Stored items

Start of Block

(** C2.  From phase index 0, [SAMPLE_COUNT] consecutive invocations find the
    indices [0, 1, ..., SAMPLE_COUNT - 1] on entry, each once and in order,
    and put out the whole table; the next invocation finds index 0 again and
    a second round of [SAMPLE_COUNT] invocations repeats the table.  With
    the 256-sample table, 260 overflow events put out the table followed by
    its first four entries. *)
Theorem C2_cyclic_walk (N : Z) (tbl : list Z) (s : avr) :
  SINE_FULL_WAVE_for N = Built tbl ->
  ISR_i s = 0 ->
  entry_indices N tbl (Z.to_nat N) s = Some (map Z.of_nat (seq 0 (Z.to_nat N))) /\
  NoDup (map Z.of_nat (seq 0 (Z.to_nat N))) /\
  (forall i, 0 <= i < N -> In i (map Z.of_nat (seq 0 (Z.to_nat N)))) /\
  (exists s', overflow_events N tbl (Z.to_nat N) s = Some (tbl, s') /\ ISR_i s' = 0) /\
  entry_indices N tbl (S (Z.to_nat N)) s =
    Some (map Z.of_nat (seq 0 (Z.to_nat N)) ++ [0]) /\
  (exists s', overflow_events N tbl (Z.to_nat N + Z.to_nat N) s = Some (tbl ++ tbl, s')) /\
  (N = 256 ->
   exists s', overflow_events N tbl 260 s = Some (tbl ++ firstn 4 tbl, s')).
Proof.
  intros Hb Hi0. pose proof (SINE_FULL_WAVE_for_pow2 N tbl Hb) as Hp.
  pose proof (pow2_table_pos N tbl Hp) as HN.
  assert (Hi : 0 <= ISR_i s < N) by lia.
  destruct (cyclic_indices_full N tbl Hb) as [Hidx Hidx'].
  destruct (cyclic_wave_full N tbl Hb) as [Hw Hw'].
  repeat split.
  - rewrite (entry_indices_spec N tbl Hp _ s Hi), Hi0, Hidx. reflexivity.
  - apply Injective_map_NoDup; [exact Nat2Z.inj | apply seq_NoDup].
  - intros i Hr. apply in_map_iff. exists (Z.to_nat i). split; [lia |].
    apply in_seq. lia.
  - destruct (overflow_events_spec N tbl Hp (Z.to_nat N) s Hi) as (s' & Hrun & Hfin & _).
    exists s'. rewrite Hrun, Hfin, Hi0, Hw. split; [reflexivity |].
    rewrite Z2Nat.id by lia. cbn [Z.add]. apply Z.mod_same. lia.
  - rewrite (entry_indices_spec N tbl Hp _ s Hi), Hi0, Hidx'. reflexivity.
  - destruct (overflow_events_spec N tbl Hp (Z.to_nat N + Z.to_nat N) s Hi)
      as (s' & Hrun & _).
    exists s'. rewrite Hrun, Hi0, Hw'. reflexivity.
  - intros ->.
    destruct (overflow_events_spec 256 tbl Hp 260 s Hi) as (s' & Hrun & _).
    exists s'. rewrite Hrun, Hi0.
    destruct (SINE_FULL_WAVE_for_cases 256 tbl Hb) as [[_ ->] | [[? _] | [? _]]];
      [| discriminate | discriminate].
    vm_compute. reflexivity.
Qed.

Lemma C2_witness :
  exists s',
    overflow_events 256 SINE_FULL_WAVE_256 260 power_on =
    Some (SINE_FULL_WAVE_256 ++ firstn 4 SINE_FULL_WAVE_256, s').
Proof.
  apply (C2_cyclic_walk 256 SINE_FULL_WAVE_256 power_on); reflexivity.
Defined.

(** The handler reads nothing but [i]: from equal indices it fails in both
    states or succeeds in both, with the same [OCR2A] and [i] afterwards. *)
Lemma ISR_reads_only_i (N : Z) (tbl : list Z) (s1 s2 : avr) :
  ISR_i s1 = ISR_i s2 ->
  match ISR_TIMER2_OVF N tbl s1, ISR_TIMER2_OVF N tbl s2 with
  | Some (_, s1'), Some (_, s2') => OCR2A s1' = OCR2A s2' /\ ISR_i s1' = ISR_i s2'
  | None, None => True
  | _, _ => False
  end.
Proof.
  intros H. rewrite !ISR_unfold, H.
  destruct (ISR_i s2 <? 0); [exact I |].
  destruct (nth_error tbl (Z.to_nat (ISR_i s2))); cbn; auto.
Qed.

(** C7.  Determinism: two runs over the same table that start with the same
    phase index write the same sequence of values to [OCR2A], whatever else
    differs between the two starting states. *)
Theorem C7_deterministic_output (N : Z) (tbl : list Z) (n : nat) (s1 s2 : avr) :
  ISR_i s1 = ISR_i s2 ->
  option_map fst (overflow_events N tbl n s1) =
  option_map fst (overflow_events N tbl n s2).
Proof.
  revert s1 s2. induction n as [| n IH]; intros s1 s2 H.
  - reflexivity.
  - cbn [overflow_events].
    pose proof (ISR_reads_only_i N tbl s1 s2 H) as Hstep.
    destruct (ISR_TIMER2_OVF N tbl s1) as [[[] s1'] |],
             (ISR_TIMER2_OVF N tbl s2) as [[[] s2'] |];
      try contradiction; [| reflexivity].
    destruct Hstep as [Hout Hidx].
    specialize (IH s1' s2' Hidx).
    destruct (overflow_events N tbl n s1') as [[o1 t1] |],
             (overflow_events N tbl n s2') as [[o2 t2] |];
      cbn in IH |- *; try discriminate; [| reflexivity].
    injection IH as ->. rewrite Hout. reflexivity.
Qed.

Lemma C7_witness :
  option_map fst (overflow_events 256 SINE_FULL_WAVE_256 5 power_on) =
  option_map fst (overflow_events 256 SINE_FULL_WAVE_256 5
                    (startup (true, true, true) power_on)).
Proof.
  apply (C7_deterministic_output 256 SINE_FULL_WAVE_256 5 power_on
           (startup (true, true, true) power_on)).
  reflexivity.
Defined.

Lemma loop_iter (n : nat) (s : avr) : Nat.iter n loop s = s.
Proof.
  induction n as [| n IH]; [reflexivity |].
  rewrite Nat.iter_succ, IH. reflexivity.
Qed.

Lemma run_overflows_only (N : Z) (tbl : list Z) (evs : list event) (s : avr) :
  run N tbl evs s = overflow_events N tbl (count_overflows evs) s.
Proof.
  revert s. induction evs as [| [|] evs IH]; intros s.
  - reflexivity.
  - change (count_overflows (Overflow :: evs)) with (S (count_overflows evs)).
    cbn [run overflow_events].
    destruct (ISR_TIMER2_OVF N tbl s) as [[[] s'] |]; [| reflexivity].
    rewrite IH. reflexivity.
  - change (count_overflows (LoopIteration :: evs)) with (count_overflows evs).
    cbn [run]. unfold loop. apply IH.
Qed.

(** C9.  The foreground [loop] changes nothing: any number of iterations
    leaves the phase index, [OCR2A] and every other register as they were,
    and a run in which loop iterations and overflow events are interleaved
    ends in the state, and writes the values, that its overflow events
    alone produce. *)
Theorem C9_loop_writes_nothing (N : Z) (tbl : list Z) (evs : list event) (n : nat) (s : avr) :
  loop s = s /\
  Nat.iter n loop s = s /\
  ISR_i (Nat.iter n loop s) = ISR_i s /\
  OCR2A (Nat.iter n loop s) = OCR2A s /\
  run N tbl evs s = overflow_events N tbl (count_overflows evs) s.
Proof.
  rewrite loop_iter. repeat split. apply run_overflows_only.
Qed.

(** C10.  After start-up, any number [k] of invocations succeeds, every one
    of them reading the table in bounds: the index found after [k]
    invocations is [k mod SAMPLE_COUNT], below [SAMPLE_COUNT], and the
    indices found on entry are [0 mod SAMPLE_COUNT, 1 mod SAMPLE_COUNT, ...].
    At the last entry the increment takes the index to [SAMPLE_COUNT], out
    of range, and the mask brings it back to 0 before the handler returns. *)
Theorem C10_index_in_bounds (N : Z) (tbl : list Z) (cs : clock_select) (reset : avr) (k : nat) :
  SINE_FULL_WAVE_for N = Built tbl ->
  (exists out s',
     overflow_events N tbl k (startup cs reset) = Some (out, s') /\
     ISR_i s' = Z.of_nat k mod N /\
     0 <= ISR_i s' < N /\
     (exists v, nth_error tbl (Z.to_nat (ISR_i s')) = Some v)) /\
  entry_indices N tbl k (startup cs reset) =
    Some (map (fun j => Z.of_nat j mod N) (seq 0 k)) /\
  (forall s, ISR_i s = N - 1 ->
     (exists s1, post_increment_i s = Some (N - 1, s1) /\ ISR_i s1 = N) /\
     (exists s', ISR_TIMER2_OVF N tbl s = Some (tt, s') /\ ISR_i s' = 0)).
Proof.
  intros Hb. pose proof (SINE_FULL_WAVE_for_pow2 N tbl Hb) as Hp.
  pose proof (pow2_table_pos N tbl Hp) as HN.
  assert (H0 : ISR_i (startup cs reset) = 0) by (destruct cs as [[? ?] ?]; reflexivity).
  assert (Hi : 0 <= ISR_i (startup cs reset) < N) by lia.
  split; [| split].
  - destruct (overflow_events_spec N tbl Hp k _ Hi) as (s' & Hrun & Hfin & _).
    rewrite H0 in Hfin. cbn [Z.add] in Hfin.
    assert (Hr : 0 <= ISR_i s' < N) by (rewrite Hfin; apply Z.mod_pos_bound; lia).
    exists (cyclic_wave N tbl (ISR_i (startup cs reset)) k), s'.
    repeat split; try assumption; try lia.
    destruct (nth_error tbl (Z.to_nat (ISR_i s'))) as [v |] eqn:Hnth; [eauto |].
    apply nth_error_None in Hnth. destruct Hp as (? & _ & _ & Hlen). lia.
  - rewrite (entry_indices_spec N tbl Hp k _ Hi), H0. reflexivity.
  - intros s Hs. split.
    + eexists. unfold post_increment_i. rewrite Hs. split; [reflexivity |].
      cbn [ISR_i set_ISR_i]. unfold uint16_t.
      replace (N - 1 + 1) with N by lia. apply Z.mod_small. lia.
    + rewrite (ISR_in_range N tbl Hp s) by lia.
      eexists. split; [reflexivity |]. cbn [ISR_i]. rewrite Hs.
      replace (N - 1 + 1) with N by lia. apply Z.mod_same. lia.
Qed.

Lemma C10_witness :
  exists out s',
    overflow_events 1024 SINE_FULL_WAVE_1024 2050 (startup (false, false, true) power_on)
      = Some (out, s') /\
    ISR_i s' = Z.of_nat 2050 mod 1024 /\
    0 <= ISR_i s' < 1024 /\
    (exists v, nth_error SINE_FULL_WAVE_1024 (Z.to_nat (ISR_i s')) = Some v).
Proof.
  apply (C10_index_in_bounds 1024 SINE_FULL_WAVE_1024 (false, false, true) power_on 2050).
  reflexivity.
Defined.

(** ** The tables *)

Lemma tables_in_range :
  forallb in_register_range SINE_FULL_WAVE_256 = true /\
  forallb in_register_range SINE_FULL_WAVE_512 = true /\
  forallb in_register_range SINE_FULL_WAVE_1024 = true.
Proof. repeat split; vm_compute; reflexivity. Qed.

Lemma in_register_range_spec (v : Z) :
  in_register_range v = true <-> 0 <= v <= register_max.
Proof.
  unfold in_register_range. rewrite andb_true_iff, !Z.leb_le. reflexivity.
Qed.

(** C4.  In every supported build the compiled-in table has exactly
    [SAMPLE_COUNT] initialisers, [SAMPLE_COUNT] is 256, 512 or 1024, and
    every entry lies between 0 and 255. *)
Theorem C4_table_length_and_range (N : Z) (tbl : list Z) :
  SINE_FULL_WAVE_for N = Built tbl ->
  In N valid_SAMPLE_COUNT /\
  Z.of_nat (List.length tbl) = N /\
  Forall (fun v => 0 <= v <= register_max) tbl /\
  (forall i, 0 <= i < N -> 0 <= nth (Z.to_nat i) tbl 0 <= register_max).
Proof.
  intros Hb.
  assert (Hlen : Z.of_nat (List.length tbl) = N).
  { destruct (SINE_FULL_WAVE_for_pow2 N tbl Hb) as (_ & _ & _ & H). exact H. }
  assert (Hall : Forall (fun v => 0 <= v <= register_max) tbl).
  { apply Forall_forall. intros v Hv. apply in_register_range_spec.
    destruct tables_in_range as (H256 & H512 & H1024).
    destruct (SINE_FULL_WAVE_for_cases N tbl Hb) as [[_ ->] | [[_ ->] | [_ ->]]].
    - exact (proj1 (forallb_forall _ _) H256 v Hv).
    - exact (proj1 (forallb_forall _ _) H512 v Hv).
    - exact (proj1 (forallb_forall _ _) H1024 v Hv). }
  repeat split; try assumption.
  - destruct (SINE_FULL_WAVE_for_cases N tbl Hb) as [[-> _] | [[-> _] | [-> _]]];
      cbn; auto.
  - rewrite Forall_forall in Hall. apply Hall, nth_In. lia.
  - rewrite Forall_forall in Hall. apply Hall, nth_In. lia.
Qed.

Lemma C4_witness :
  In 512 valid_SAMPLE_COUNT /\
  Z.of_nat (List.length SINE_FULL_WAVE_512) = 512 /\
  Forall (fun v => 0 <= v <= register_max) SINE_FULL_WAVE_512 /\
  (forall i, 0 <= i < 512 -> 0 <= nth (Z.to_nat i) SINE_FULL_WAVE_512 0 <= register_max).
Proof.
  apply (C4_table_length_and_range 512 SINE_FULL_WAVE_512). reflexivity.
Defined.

End of Block
Start of Block

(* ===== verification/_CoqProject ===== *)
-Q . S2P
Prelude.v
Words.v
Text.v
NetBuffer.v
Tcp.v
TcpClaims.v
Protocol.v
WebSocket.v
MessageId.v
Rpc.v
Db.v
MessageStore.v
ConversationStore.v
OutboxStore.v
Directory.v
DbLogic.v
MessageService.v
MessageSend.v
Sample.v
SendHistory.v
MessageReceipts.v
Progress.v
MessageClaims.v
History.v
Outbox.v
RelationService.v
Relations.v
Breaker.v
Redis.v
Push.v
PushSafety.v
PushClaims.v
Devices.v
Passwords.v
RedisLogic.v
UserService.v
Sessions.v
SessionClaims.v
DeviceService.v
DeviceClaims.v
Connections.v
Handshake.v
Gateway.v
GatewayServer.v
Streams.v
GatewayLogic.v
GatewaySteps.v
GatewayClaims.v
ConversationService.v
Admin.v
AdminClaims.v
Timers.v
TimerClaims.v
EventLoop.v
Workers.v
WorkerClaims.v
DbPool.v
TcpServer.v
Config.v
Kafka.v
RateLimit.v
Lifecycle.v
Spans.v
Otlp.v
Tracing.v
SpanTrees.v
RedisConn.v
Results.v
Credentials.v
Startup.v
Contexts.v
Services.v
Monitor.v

End of Block

[THE TASK] Every line above in which the word "both" occurs is to be copied.

[TASK RESPONSE]
(** The handler reads nothing but [i]: from equal indices it fails in both
    states or succeeds in both, with the same [OCR2A] and [i] afterwards. *)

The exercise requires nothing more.